● **Description of the task**
Tally how many lines of these entries hold the string "lanes". Return the number alone.

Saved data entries
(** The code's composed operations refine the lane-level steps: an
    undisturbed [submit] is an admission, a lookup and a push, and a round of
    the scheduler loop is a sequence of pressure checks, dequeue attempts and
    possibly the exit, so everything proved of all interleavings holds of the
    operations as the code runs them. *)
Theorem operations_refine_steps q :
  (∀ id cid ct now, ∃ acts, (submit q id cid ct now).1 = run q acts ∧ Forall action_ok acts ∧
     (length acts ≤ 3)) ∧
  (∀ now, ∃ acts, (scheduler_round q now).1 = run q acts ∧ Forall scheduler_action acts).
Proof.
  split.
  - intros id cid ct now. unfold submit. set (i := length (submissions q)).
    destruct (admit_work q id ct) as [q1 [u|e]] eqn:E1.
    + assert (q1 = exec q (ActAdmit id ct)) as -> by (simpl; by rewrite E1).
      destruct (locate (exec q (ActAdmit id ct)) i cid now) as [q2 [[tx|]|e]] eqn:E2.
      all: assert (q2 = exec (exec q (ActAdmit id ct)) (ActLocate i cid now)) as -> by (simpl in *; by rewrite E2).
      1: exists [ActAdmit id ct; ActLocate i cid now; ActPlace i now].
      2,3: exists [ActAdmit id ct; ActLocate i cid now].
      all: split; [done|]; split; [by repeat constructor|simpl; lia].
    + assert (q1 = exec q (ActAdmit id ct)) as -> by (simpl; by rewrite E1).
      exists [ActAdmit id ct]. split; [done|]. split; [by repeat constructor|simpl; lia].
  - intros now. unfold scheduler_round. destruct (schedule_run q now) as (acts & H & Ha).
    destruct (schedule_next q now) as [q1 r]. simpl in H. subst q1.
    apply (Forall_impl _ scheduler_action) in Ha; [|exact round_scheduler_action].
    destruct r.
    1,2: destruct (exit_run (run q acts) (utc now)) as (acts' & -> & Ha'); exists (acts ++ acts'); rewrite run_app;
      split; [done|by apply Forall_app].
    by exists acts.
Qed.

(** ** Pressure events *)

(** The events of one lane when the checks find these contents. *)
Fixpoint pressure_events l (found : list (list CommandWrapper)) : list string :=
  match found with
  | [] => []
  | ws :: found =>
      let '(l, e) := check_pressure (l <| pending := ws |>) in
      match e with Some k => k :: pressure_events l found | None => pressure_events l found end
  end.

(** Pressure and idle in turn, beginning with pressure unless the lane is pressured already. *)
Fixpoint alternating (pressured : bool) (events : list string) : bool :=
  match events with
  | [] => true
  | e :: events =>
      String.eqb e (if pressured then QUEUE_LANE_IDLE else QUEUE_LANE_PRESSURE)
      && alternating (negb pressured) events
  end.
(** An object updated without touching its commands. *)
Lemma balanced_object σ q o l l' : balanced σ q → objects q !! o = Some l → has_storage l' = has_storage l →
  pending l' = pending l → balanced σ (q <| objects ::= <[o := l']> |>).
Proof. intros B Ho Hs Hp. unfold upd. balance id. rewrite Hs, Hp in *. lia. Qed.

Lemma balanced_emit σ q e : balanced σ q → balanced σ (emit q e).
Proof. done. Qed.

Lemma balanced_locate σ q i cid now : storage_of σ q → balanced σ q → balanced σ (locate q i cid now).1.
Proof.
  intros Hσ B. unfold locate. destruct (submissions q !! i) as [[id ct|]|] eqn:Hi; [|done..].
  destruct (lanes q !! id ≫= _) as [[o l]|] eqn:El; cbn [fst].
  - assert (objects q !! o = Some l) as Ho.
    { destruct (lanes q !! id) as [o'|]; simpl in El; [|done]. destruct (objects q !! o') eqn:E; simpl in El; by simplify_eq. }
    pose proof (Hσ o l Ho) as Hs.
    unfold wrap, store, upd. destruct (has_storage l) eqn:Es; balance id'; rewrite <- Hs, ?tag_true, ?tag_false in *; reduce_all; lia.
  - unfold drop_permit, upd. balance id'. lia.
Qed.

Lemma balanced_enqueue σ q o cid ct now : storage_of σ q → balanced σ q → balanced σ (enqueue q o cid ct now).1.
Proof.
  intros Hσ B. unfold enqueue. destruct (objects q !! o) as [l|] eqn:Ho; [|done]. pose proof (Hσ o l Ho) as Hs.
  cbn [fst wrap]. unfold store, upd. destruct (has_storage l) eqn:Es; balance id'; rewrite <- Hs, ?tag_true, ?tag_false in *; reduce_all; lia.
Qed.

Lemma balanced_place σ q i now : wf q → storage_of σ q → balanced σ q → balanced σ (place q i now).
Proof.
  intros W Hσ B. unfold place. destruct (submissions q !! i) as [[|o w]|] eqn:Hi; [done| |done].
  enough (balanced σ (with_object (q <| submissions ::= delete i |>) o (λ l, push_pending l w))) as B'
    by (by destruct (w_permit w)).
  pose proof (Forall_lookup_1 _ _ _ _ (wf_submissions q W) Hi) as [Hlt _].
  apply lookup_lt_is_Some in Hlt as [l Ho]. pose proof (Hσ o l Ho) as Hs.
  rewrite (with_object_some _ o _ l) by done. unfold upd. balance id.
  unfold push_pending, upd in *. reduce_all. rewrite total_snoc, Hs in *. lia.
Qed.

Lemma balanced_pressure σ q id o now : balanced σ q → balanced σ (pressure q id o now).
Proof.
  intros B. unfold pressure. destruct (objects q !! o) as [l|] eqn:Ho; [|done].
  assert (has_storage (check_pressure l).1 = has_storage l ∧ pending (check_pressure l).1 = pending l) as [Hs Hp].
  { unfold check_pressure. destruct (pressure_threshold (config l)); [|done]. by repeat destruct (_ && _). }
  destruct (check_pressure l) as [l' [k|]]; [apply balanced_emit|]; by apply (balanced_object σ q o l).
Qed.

● **Result**
2